Et de conclure : "L'Ordre a une délégation de service public. Entendons-nous bien, notre intérêt premier est celui de l'usager. Tous nos amendements servent cet intérêt-là".

 


La Poste, acteur de la transition énergétique ?
Surprenant ! La Poste et le Conseil général de Vendée ont signé un accord de partenariat dans le cadre du Plan Vendée Energies Nouvelles. Objectif annoncé : réduire les consommations d'énergie. Mais que viennent donc faire les postiers dans cette affaire ?, s'interroge Catherine Jacquot, qui nous a dévoilé cette information. Article de presse à l'appui, on apprend que 1.000 facteurs seraient formés au diagnostic "selon les recommandations de l'Ademe", explique La Poste dans un communiqué. Une opération qui viserait à mobiliser les artisans, semble-t-il.

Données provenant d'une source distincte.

(* ===== verification/ConnectMux.v ===== *)
(** * Connections by host name: [pkg/util/tcpmux/httpconnect.go], [pkg/util/vhost/https.go], [server/proxy/tcpmux.go], [https.go]

    A connection to one of the shared ports says in its first bytes where it wants to
    go: with an HTTP CONNECT request, or with the server name of a TLS hello.  [Peek]
    reads those bytes, lets the muxer of [Vhost] find the listener, answers, and hands
    on the stream.  [MuxProxy] are the proxies that listen there, alone or in a group. *)
From S2P Require Import Prelude Chars Bytes Vhost MuxGroup ReverseProxy.

(** ** The first bytes of a connection *)
Module Peek.
Import Vhost.

(** What a parser of a library says about the bytes read so far; [used] is the length
    of what it parsed. *)
Inductive parsed (A : Type) := More | Bad | Done (a : A) (used : nat).
#[global] Arguments More {A}.
#[global] Arguments Bad {A}.
#[global] Arguments Done {A} a used.

(** [reads] is what the calls of [Read] return one after the other.  The parser reads
    through [NewSharedConn] until it is done: the result, what was read, and what the
    connection still has. *)
Fixpoint readFrom {A} (parse : bytes → parsed A) (seen : bytes) (reads : list bytes) : option A * bytes * list bytes :=
  match parse seen with
  | Bad => (None, seen, reads)
  | Done a _ => (Some a, seen, reads)
  | More => match reads with [] => (None, seen, []) | c :: reads => readFrom parse (seen ++ c) reads end
  end.

(** The shared connection: what was read, then the rest. *)
Definition shared (seen : bytes) (reads : list bytes) : list bytes := seen :: reads.

(** *** CONNECT *)

Record Request := mkRequest { Method : string; Host : string; ProxyAuthorization : string }.

Inductive response := RespOK | RespProxyUnauthorized | RespNotFound | RespAlert.

(** User and password, both empty without credentials that can be parsed. *)
Definition proxyAuth (h : string) : string * string :=
  if decide (h = EmptyString) then (EmptyString, EmptyString)
  else match ReverseProxy.authOf (Some h) with
       | Some (u, p) => (ReverseProxy.toStr u, ReverseProxy.toStr p)
       | None => (EmptyString, EmptyString)
       end.

Section connect.
Context (readRequest : bytes → parsed Request).

Definition readHTTPConnectRequest (reads : list bytes) : option (string * string * string) * bytes * list bytes :=
  match readFrom readRequest [] reads with
  | (Some req, seen, rest) =>
      (if decide (Method req ≠ "CONNECT"%string) then None
       else let '(u, p) := proxyAuth (ProxyAuthorization req) in Some (ReverseProxy.canonical (Host req), u, p), seen, rest)
  | (None, seen, rest) => (None, seen, rest)
  end.

(** The connection that is handed on and what is known about the request. *)
Definition getHostFromHTTPConnect (passthrough : bool) (reads : list bytes) : option (list bytes * gmap string string) :=
  match readHTTPConnectRequest reads with
  | (Some (host, u, p), seen, rest) =>
      Some (if passthrough then shared seen rest else rest,
            {[ "Host" := host; "Scheme" := "tcp"; "HTTPUser" := u; "HTTPPwd" := p ]}%string)
  | (None, _, _) => None
  end.

(** The answer with [writeOk] whether it can be written. *)
Definition sendConnectResponse (passthrough writeOk : bool) : bool * list response :=
  if passthrough then (true, []) else (writeOk, if writeOk then [RespOK] else []).

Definition auth (username password : string) (info : gmap string string) : bool * list response :=
  if decide (username = reqField "HTTPUser" info ∧ password = reqField "HTTPPwd" info) then (true, []) else (false, [RespProxyUnauthorized]).

(** The outcomes of the calls on the connection. *)
Record calls := mkCalls { deadlineOk : bool; writeOk : bool; clearOk : bool }.

(** [Muxer.handle] with the functions of [NewHTTPConnectTCPMuxer]: what becomes of the
    connection, the responses to the client, and the stream the listener gets. *)
Definition handleConnect (passthrough : bool) (k : calls) (reads : list bytes) (v : Muxer) : outcome * list response * list bytes :=
  if negb (deadlineOk k) then (Closed, [], []) else
  match getHostFromHTTPConnect passthrough reads with
  | None => (Closed, [], [])
  | Some (out, info) =>
      match getListener (ToLower (reqField "Host" info)) (ToLower (reqField "Path" info)) (reqField "HTTPUser" info) v with
      | None => (FailHook, [RespNotFound], [])
      | Some l =>
          let '(sent, ws) := sendConnectResponse passthrough (writeOk k) in
          if negb sent then (Closed, ws, [])
          else
            let '(ok, ws') := if decide (ln_username l = EmptyString) then (true, []) else auth (ln_username l) (ln_password l) info in
            if negb ok then (Closed, ws ++ ws', [])
            else if negb (clearOk k) then (Closed, ws ++ ws', [])
            else if decide (ln_id l ∈ closedListeners v) then (Ignored, ws ++ ws', [])
            else (Delivered l, ws ++ ws', out)
      end
  end.

(** The functions set on the muxer. *)
Definition connectHooks (passthrough : bool) (k : calls) (reads : list bytes) : Hooks :=
  mkHooks (deadlineOk k) (snd <$> getHostFromHTTPConnect passthrough reads) (Some (λ _, (sendConnectResponse passthrough (writeOk k)).1))
    (Some (λ u p info, (auth u p info).1)) (clearOk k).
End connect.

(** *** HTTPS *)

Section https.
(** The server name of a TLS hello. *)
Context (readClientHello : bytes → parsed string).

Definition GetHTTPSHostname (reads : list bytes) : option (list bytes * gmap string string) :=
  match readFrom readClientHello [] reads with
  | (Some name, seen, rest) => Some (shared seen rest, {[ "Host" := name; "Scheme" := "https" ]}%string)
  | (None, _, _) => None
  end.

Definition handleHTTPS (k : calls) (reads : list bytes) (v : Muxer) : outcome * list response * list bytes :=
  if negb (deadlineOk k) then (Closed, [], []) else
  match GetHTTPSHostname reads with
  | None => (Closed, [], [])
  | Some (out, info) =>
      match getListener (ToLower (reqField "Host" info)) (ToLower (reqField "Path" info)) (reqField "HTTPUser" info) v with
      | None => (FailHook, [RespAlert], [])
      | Some l =>
          if negb (clearOk k) then (Closed, [], [])
          else if decide (ln_id l ∈ closedListeners v) then (Ignored, [], [])
          else (Delivered l, [], out)
      end
  end.

Definition httpsHooks (k : calls) (reads : list bytes) : Hooks :=
  mkHooks (deadlineOk k) (snd <$> GetHTTPSHostname reads) None None (clearOk k).
End https.

(** *** Lemmas *)

Lemma readFrom_parts {A} (parse : bytes → parsed A) seen reads r seen' rest : readFrom parse seen reads = (r, seen', rest) →
  seen' ++ concat rest = seen ++ concat reads ∧ (∀ a, r = Some a → ∃ used, parse seen' = Done a used).
Proof.
  revert seen. induction reads as [|c reads IH]; intros seen; simpl; destruct (parse seen) eqn:Hp; try (intros [= <- <- <-]; naive_solver).
  intros H. destruct (IH _ H) as [H1 H2]. split; [|done]. rewrite H1. by rewrite <-app_assoc.
Qed.

Lemma handleConnect_handle readRequest passthrough k reads v :
  (handleConnect readRequest passthrough k reads v).1.1 = handle (connectHooks readRequest passthrough k reads) v.
Proof.
  unfold handleConnect, handle, connectHooks; simpl. destruct (deadlineOk k); simpl; [|done].
  destruct (getHostFromHTTPConnect _ _ _) as [[out info]|]; simpl; [|done]. destruct (getListener _ _ _ _) as [l|]; simpl; [|done].
  destruct (sendConnectResponse passthrough (writeOk k)) as [[] ws]; simpl; [|done]. unfold authOk; simpl.
  case_decide; simpl.
  - destruct (clearOk k); simpl; [|done]. by case_decide.
  - destruct (auth (ln_username l) (ln_password l) info) as [[] ws']; simpl; [|done]. destruct (clearOk k); simpl; [|done]. by case_decide.
Qed.

Lemma handleHTTPS_handle readClientHello k reads v :
  (handleHTTPS readClientHello k reads v).1.1 = handle (httpsHooks readClientHello k reads) v.
Proof.
  unfold handleHTTPS, handle, httpsHooks; simpl. destruct (deadlineOk k); simpl; [|done].
  destruct (GetHTTPSHostname _ _) as [[out info]|]; simpl; [|done]. destruct (getListener _ _ _ _) as [l|]; simpl; [|done].
  unfold authOk; simpl. destruct (clearOk k); simpl; [|done]. by case_decide.
Qed.

Lemma connect_fields host u p :
  let info : gmap string string := {[ "Host" := host; "Scheme" := "tcp"; "HTTPUser" := u; "HTTPPwd" := p ]}%string in
  reqField "Host" info = host ∧ reqField "HTTPUser" info = u ∧ reqField "HTTPPwd" info = p.
Proof. unfold reqField. by simplify_map_eq. Qed.

Section tunnels.
Context (readRequest : bytes → parsed Request) (readClientHello : bytes → parsed string).
(** A parser parses no more than it was given. *)
Context (readRequest_used : ∀ seen req used, readRequest seen = Done req used → (used ≤ length seen)%nat).

(** C24: a CONNECT tunnel leads where the client asked and where it may go.  A connection
    that is handed to a listener of a reachable muxer began with a CONNECT request; the
    domain of the listener is a candidate for its host, its user the one of the request or
    none, and a listener with a user name has the credentials of the request.  With
    passthrough nothing was answered and the listener gets every byte of the client;
    without, the client got one 200, and the listener gets what follows the bytes that
    were read: exactly what follows the request if and only if no more than the request
    was read.  Data that a client sends right behind its request is lost when it was read
    together with it ([pipelined_data_lost]). *)
Theorem connect_tunnel passthrough k reads v l ws out :
  rtc mux_step NewMuxer v → handleConnect readRequest passthrough k reads v = (Delivered l, ws, out) →
  (ln_id l ∉ closedListeners v) ∧
  ∃ req used seen rest,
    readRequest seen = Done req used ∧ concat reads = seen ++ concat rest ∧ Method req = "CONNECT"%string ∧
    ToLower (ln_name l) ∈ candidates (ToLower (ReverseProxy.canonical (Host req))) ∧
    (ln_routeByHTTPUser l = (proxyAuth (ProxyAuthorization req)).1 ∨ ln_routeByHTTPUser l = EmptyString) ∧
    (ln_username l ≠ EmptyString → proxyAuth (ProxyAuthorization req) = (ln_username l, ln_password l)) ∧
    (if passthrough then ws = [] ∧ concat out = concat reads
     else ws = [RespOK] ∧ out = rest ∧ (concat out = drop used (concat reads) ↔ length seen = used)).
Proof using readRequest_used.
  clear readClientHello. intros Hr Hh. pose proof (mux_wf_steps _ _ mux_wf_new Hr) as W. pose proof (handleConnect_handle readRequest passthrough k reads v) as Hd.
  rewrite Hh in Hd. unfold handleConnect in Hh. destruct (deadlineOk k); [|done]. simpl in Hh.
  destruct (getHostFromHTTPConnect readRequest passthrough reads) as [[out0 info]|] eqn:Hg; [|done].
  destruct (handle_delivered v (connectHooks readRequest passthrough k reads) info l W) as (Hopen & Hhost & _ & Huser & Hauth);
    [simpl; by rewrite Hg|done|]. split; [done|]. specialize (Hauth _ eq_refl).
  unfold getHostFromHTTPConnect, readHTTPConnectRequest in Hg. destruct (readFrom readRequest [] reads) as [[[req|] seen] rest] eqn:Hread; [|done].
  destruct (readFrom_parts _ _ _ _ _ _ Hread) as [Hparts Hdone]. destruct (Hdone req eq_refl) as [used Hused]. simpl in Hparts.
  destruct (decide (Method req ≠ "CONNECT"%string)) as [|Hm]; [done|]. apply dec_stable in Hm. destruct (proxyAuth (ProxyAuthorization req)) as [u p] eqn:Hpa.
  injection Hg as Hout Hinfo. subst info out0. destruct (connect_fields (ReverseProxy.canonical (Host req)) u p) as (F1 & F2 & F3).
  rewrite F1 in Hhost. rewrite F2 in Huser. exists req, used, seen, rest. rewrite Hpa. do 3 (split; [done|]). do 2 (split; [done|]). split.
  - intros Hn. specialize (Hauth Hn). unfold auth in Hauth. rewrite F2, F3 in Hauth. case_decide as Hc; [|done]. by destruct Hc as [-> ->].
  - destruct (getListener _ _ _ _) as [l0|]; [|done]. destruct (sendConnectResponse passthrough (writeOk k)) as [sent ws0] eqn:Hs. destruct sent; [|done]. simpl in Hh.
    assert (l0 = l ∧ ws = ws0 ∧ out = if passthrough then shared seen rest else rest) as (-> & -> & ->).
    { destruct (decide (ln_username l0 = EmptyString)).
      - simpl in Hh. rewrite app_nil_r in Hh. destruct (clearOk k); [|done]. simpl in Hh. case_decide; [done|]. by injection Hh.
      - unfold auth in Hh. case_decide; [|done]. simpl in Hh. rewrite app_nil_r in Hh. destruct (clearOk k); [|done]. simpl in Hh.
        case_decide; [done|]. by injection Hh. }
    unfold sendConnectResponse in Hs. destruct passthrough; [by injection Hs as <-|]. destruct (writeOk k); [|done]. injection Hs as <-.
    do 2 (split; [done|]). rewrite <-Hparts. pose proof (readRequest_used _ _ _ Hused). split.
    + intros E%(f_equal length). rewrite length_drop, length_app in E. lia.
    + intros <-. by rewrite drop_app_length.
Qed.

Qui financera ? Les postiers marcheront-ils sur les plates-bandes des artisans ? Quelle formation recevront les postiers ? Quelles seront leurs préconisations ? Autant de questions sans réponse !
Des accords du même genre ont déjà signés avec deux autres conseils généraux, lequel accord auraient eu l'appui de fournisseurs d'énergie type GDF-Suez et EDF. "Nous sommes consternés", lâche Catherine Jacquot.